К несчастью, в обществе был математик, то есть один из таких людей, точных, как солнечные часы, какие и ходят, как часы, а часы их точны, как солнце.

Через десять минут, которые он мне дал, он достал свой хронометр, показал обществу, что я опаздывал, заставил всех сесть в лодку и начал ее отвязывать.

В это время я вышел на порог дома и сразу же увидел, какая шутка мне угрожает: меня хотели оставить на дороге.

Я побежал со всех ног и был на причале, когда лодка отходила от берега. Четыре дюйма отделяли меня от нее, меня встретили смехом, и я решил, что мне следовало бы ответить на это криками триумфа.

Я вспомнил свои упражнения по гимнастике, прыгнул вперед и упал в озеро.

— Бедный Филипп! — вскрикнул Амори. — К счастью, ты плаваешь, как рыба.

— Хорошо говорить. К несчастью, вода была на два-три градуса выше нуля, я добрался до берега, дрожащий, в то время как математик считал, сколько миллиметров понадобилось бы мне, чтобы я прыгнул в лодку, вместо того, чтобы упасть в озеро. Холодная ванна, принятая в необычных условиях, очень вредна, как ты знаешь; таким образом, мой озноб перешел в лихорадку, задержавшую меня на три дня в Ангиене. На третий день вечером доктор объявил меня полностью здоровым, и мой дядя заметил, что за эти три дня я мог опоздать на экзамен на степень бакалавра, и я отправился в Париж, а к десяти вечера я вернулся в свою комнату на улице Сен-Николя дю Шардонре. Перед тем как вернуться к себе, я постучал в твою дверь, но ты или вышел, или лег спать. Эта деталь ускользнула от меня в тот момент и пришла теперь мне в голову.

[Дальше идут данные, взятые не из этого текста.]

Lemma interpret_well_formed st : well_formed st -> well_formed (interpret st).
Proof.
  unfold well_formed, interpret. intros (Hlen & Hidx & Hd & Hp).
  destruct (_ =? 115); [| destruct (_ =? 112)]; simpl.
  - destruct (is_sentinel _); simpl;
      (split; [assumption |]; split; [assumption |]; split; [| assumption]).
    + unfold is_uint16. lia.
    + apply to_uint16_range.
  - split; [assumption |]. split; [assumption |]. split; [assumption |].
    apply to_uint16_range.
  - auto.
Qed.

Lemma USART_RXC_vect_well_formed b st st' :
  well_formed st -> USART_RXC_vect b st = Ok st' -> well_formed st'.
Proof.
  intros (Hlen & Hidx & Hd & Hp). unfold USART_RXC_vect, store.
  destruct (code b =? 10);
    (destruct ((0 <=? m_rx_index st) && (m_rx_index st <? RX_CAPACITY));
     simpl; [| discriminate]); intros [= <-].
  - destruct (interpret_well_formed
                (set_buffer (<[Z.to_nat (m_rx_index st) := NUL]> (m_received st))
                   (m_rx_index st) st)) as (Hlen' & _ & Hd' & Hp').
    { unfold well_formed. simpl. rewrite length_insert. auto. }
    unfold well_formed. simpl.
    split; [assumption |]. split; [lia |]. split; assumption.
  - unfold well_formed. simpl. rewrite length_insert.
    split; [assumption |]. split; [| split; assumption].
    unfold to_uint8. apply Z.mod_pos_bound. lia.
Qed.

(** After any received bytes that did not leave the buffer, the state is
    well formed; in particular the delay the engine snapshots is a
    [uint16_t]. *)
Lemma receive_well_formed bytes : forall st st',
  well_formed st -> receive bytes st = Ok st' -> well_formed st'.
Proof.
  induction bytes as [| b bytes IH]; intros st st' Hwf; simpl.
  - now intros [= <-].
  - destruct (USART_RXC_vect b st) as [st1 | f] eqn:E; simpl; [| discriminate].
    apply IH. eapply USART_RXC_vect_well_formed; eauto.
Qed.

Lemma well_formed_reset : well_formed reset_state.
Proof.
  unfold well_formed, is_uint16. simpl.
  split; [reflexivity |]. lia.
Qed.

(** Every completed line leaves the handler at the start of a line. *)
Lemma receive_line_line_start line st st' :
  well_formed st -> receive_line line st = Ok st' -> line_start st'.
Proof.
  intros Hwf H. unfold receive_line in H. rewrite receive_app in H.
  destruct (receive line st) as [st1 | f] eqn:E; simpl in H; [| discriminate].
  pose proof (receive_well_formed _ _ _ Hwf E) as Hwf1.
  destruct (USART_RXC_vect newline st1) as [st2 | f] eqn:E2; simpl in H;
    [| discriminate].
  injection H as <-.
  pose proof (USART_RXC_vect_well_formed _ _ _ Hwf1 E2) as (Hlen & _).
  split; [assumption |].
  unfold USART_RXC_vect in E2. change (code newline =? 10) with true in E2.
  cbv iota in E2.
  destruct (store Terminator (m_received st1) (m_rx_index st1) NUL);
    simpl in E2; [| discriminate].
  now injection E2 as <-.
Qed.

End Invariant.

(** * Further properties of the command interpreter *)

Section HandlerInvariants.

Implicit Types (st : state) (line body bytes : list ascii).

Lemma is_sentinel_false d :
  is_sentinel d = false -> d <> 32767 /\ d <> 32768.
Proof.
  unfold is_sentinel.
  change (to_uint16 INT16_MAX) with 32767.
  change (to_uint16 INT16_MIN) with 32768.
  intros H. apply orb_false_elim in H as [H1 H2].
  apply Z.eqb_neq in H1, H2. auto.
Qed.

Lemma interpret_delay_not_rejected st :
  m_stepper_delay st <> 32767 -> m_stepper_delay st <> 32768 ->
  m_stepper_delay (interpret st) <> 32767
  /\ m_stepper_delay (interpret st) <> 32768.
Proof.
  intros H1 H2. unfold interpret.
  destruct (_ =? 115); [| destruct (_ =? 112)]; simpl; auto.
  destruct (is_sentinel _) eqn:E; simpl.
  - split; discriminate.
  - now apply is_sentinel_false.
Qed.

(** The handler changes the delay and the position on a newline only, and
    then at most one of the two. *)
Lemma interpret_one_field st :
  m_stepper_delay (interpret st) = m_stepper_delay st
  \/ m_stepper_position (interpret st) = m_stepper_position st.
Proof.
  unfold interpret.
  destruct (_ =? 115); [| destruct (_ =? 112)]; simpl; auto.
  destruct (is_sentinel _); simpl; auto.
Qed.

Lemma USART_RXC_vect_settled b st st' :
  settled st -> USART_RXC_vect b st = Ok st' -> settled st'.
Proof.
  intros (Hwf & Hidx & H1 & H2) Hstep.
  split; [exact (USART_RXC_vect_well_formed b st st' Hwf Hstep) |].
  revert Hstep. unfold USART_RXC_vect, store.
  destruct (code b =? 10);
    (destruct (Z.leb_spec 0 (m_rx_index st)); simpl andb; [| discriminate]);
    (destruct (Z.ltb_spec (m_rx_index st) RX_CAPACITY); simpl;
     [| discriminate]); intros [= <-]; simpl.
  - split; [lia |]. now apply interpret_delay_not_rejected.
  - unfold RX_CAPACITY in *. unfold to_uint8.
    rewrite Z.mod_small by lia. split; [lia | auto].
Qed.

Lemma receive_settled bytes : forall st st',
  settled st -> receive bytes st = Ok st' -> settled st'.
Proof.
  induction bytes as [| b bytes IH]; intros st st' Hst; simpl.
  - now intros [= <-].
  - destruct (USART_RXC_vect b st) as [st1 | f] eqn:E; simpl; [| discriminate].
    apply IH. eapply USART_RXC_vect_settled; eauto.
Qed.

Lemma settled_reset : settled reset_state.
Proof.
  split; [apply well_formed_reset |]. simpl.
  split; [lia |]. split; discriminate.
Qed.

End HandlerInvariants.

(** X1. Whatever bytes arrive after reset, as long as no store has left the
    buffer: the buffer has its 7 bytes, the cursor is between 0 and 7, the
    delay and the position are 16-bit unsigned values, and the delay is
    neither 32767 nor 32768. *)
Theorem reachable_state_is_settled (bytes : list ascii) (st' : state) :
  receive bytes reset_state = Ok st' ->
  length (m_received st') = 7%nat
  /\ 0 <= m_rx_index st' <= 7
  /\ is_uint16 (m_stepper_delay st')
  /\ is_uint16 (m_stepper_position st')
  /\ m_stepper_delay st' <> 32767
  /\ m_stepper_delay st' <> 32768.
Proof.
  intros H.
  destruct (receive_settled bytes reset_state st' settled_reset H)
    as ((Hlen & Hidx & Hd & Hp) & Hle & H1 & H2).
  split; [assumption |]. split; [lia |]. auto.
Qed.

Lemma reachable_state_is_settled_witness :
  length (m_received state_s5_p20) = 7%nat
  /\ 0 <= m_rx_index state_s5_p20 <= 7
  /\ is_uint16 (m_stepper_delay state_s5_p20)
  /\ is_uint16 (m_stepper_position state_s5_p20)
  /\ m_stepper_delay state_s5_p20 <> 32767
  /\ m_stepper_delay state_s5_p20 <> 32768.
Proof.
  apply (reachable_state_is_settled
           (chars "s5" ++ [newline] ++ chars "p20" ++ [newline]) state_s5_p20).
  reflexivity.
Defined.

(** X2. One run of the handler changes the delay and the position only when
    the byte is a newline, and then at most one of the two. *)
Theorem handler_touches_at_most_one_field (b : ascii) (st st' : state) :
  USART_RXC_vect b st = Ok st' ->
  (code b <> 10 ->
   m_stepper_delay st' = m_stepper_delay st
   /\ m_stepper_position st' = m_stepper_position st)
  /\ (m_stepper_delay st' = m_stepper_delay st
      \/ m_stepper_position st' = m_stepper_position st).
Proof.
  unfold USART_RXC_vect.
  destruct (Z.eqb_spec (code b) 10) as [E | E].
  - destruct (store Terminator _ _ _) as [buf |]; simpl; [| discriminate].
    intros [= <-]. simpl. split; [intros H; contradiction |].
    apply (interpret_one_field (set_buffer buf (m_rx_index st) st)).
  - destruct (store Append _ _ _) as [buf |]; simpl; [| discriminate].
    intros [= <-]. simpl. auto.
Qed.

Lemma handler_touches_at_most_one_field_witness :
  (code (ascii_of_N 49) <> 10 ->
   m_stepper_delay (mkState (chars "1" ++ replicate 6 NUL) 1 0 0)
   = m_stepper_delay reset_state
   /\ m_stepper_position (mkState (chars "1" ++ replicate 6 NUL) 1 0 0)
      = m_stepper_position reset_state)
  /\ (m_stepper_delay (mkState (chars "1" ++ replicate 6 NUL) 1 0 0)
      = m_stepper_delay reset_state
      \/ m_stepper_position (mkState (chars "1" ++ replicate 6 NUL) 1 0 0)
         = m_stepper_position reset_state).
Proof.
  apply (handler_touches_at_most_one_field (ascii_of_N 49) reset_state).
  reflexivity.
Defined.

Section Lines.

Implicit Types (st : state) (line body bytes : list ascii).

(** A completed line that fits leaves the handler at the start of a line,
    with the delay and the position [line_effect] gives. *)
Lemma receive_line_effect line st :
  command_line line -> line_start st ->
  exists st', receive_line line st = Ok st'
              /\ line_start st'
              /\ (m_stepper_delay st', m_stepper_position st')
                 = line_effect line (m_stepper_delay st, m_stepper_position st).
Proof.
  intros [Hline Hfit] Hst. pose proof Hst as [Hlen Hidx].
  unfold fits, RX_CAPACITY in Hfit.
  rewrite receive_line_fits by (assumption || now split).
  eexists. split; [reflexivity |]. cbv zeta.
  unfold interpret. simpl m_received.
  destruct line as [| c body].
  - split; [| reflexivity]. split; [| reflexivity].
    simpl. rewrite length_drop. lia.
  - simpl length in Hfit.
    assert (Hl : length ((c :: body) ++ NUL :: drop (S (length (c :: body))) (m_received st))
                 = 7%nat).
    { rewrite length_app. simpl. rewrite length_drop. lia. }
    set (junk := drop (S (length (c :: body))) (m_received st)) in *.
    change ((c :: body) ++ NUL :: junk) with (c :: (body ++ NUL :: junk)) in *.
    change (drop 1 (c :: (body ++ NUL :: junk))) with (body ++ NUL :: junk).
    change (char_at (c :: (body ++ NUL :: junk)) 0) with c.
    rewrite atoi_terminated. simpl line_effect.
    destruct (code c =? 115).
    + simpl. destruct (is_sentinel _); simpl; (split; [now split | reflexivity]).
    + destruct (code c =? 112); simpl; (split; [now split | reflexivity]).
Qed.

Lemma receive_stream_cons line lines st :
  receive (stream (line :: lines)) st
  = receive_line line st ≫= receive (stream lines).
Proof. unfold stream. simpl. now rewrite receive_app. Qed.

(** A line of 7 bytes or more ends in a fault. *)
Lemma long_line_faults line st :
  is_line line -> line_start st -> (7 <= length line)%nat ->
  exists f, receive_line line st = Fault f.
Proof.
  intros Hline Hst Hlen.
  assert (H7 : receive (take 7 line) st = Ok (set_buffer (take 7 line) 7 st)).
  { apply receive_seven; [apply Forall_take, Hline | assumption |].
    rewrite length_take. lia. }
  assert (Hrun : receive_line line st
                 = receive (drop 7 line ++ [newline])
                     (set_buffer (take 7 line) 7 st)).
  { unfold receive_line. rewrite <- (take_drop 7 line) at 1.
    now rewrite <- app_assoc, receive_app, H7. }
  rewrite Hrun.
  destruct (drop 7 line) as [| b rest] eqn:E; simpl.
  - eexists. reflexivity.
  - assert (Hb : code b <> 10).
    { assert (Hd : is_line (drop 7 line)) by apply Forall_drop, Hline.
      rewrite E in Hd. now inversion Hd. }
    unfold USART_RXC_vect.
    destruct (Z.eqb_spec (code b) 10); [contradiction |].
    eexists. reflexivity.
Qed.

End Lines.

(** X3. What the buffer still holds from earlier lines has no influence:
    two states at the start of a line with the same delay and the same
    position handle any further bytes alike (the same fault, or states with
    the same cursor, delay, position and bytes before the cursor). *)
Theorem stale_buffer_has_no_influence (st1 st2 : state) (bytes : list ascii) :
  line_start st1 -> line_start st2 ->
  m_stepper_delay st1 = m_stepper_delay st2 ->
  m_stepper_position st1 = m_stepper_position st2 ->
  same_outcome (receive bytes st1) (receive bytes st2).
Proof.
  intros [Hl1 Hi1] [Hl2 Hi2] Hd Hp. apply receive_agree.
  unfold agree. rewrite Hi1, Hi2. simpl. auto 10.
Qed.

Lemma stale_buffer_has_no_influence_witness :
  same_outcome (receive (chars "s7") reset_state)
    (receive (chars "s7") (mkState (chars "p123456") 0 0 0)).
Proof.
  apply (stale_buffer_has_no_influence reset_state
           (mkState (chars "p123456") 0 0 0) (chars "s7"));
    (split; reflexivity) || reflexivity.
Defined.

— Но, черт возьми, что ты хочешь?

— Увидишь.

— Я лег спать, как выздоравливающий, и на следующий день проснулся с птицами. Я подумал, что я за городом. Птица, чье название носит моя улица, скончалась уже давно или была только мифом, я открыл глаза, ища взглядом зелень, цветы и крылатого певца, как его называет господин Делиль[51], мелодичный голос которого дошел до меня, и к моему большому удивлению я увидел все это. Я увидел кое-что еще, так как через стекла — накануне я забыл их занавесить — я заметил в рамке из левкоев и розовых кустов самую красивую гризетку, какую можно было видеть, сентиментально покрывавшую звездчаткой клетку, где находились пять или шесть видов птиц: коноплянки, щеглы, канарейки — все они благодаря мягкости правительства, что ими руководило, несмотря на различие видов, видимо, жили в согласии. Настоящая картина Миериса. Ты знаешь, что я любитель картин. Я целый час смотрел на ту, которая мне казалась прелестной, так как заменила вид, который в течение двух лет был мне особенно отвратителен: вид со старой женщиной и ее старой собакой. Во время моего отсутствия моя Тисифона[52] переехала, уступив место прелестной гризетке. В тот же день я решил, что влюблюсь безумно в свою прелестную соседку и воспользуюсь первой случайностью, чтобы дать понять об этом решении.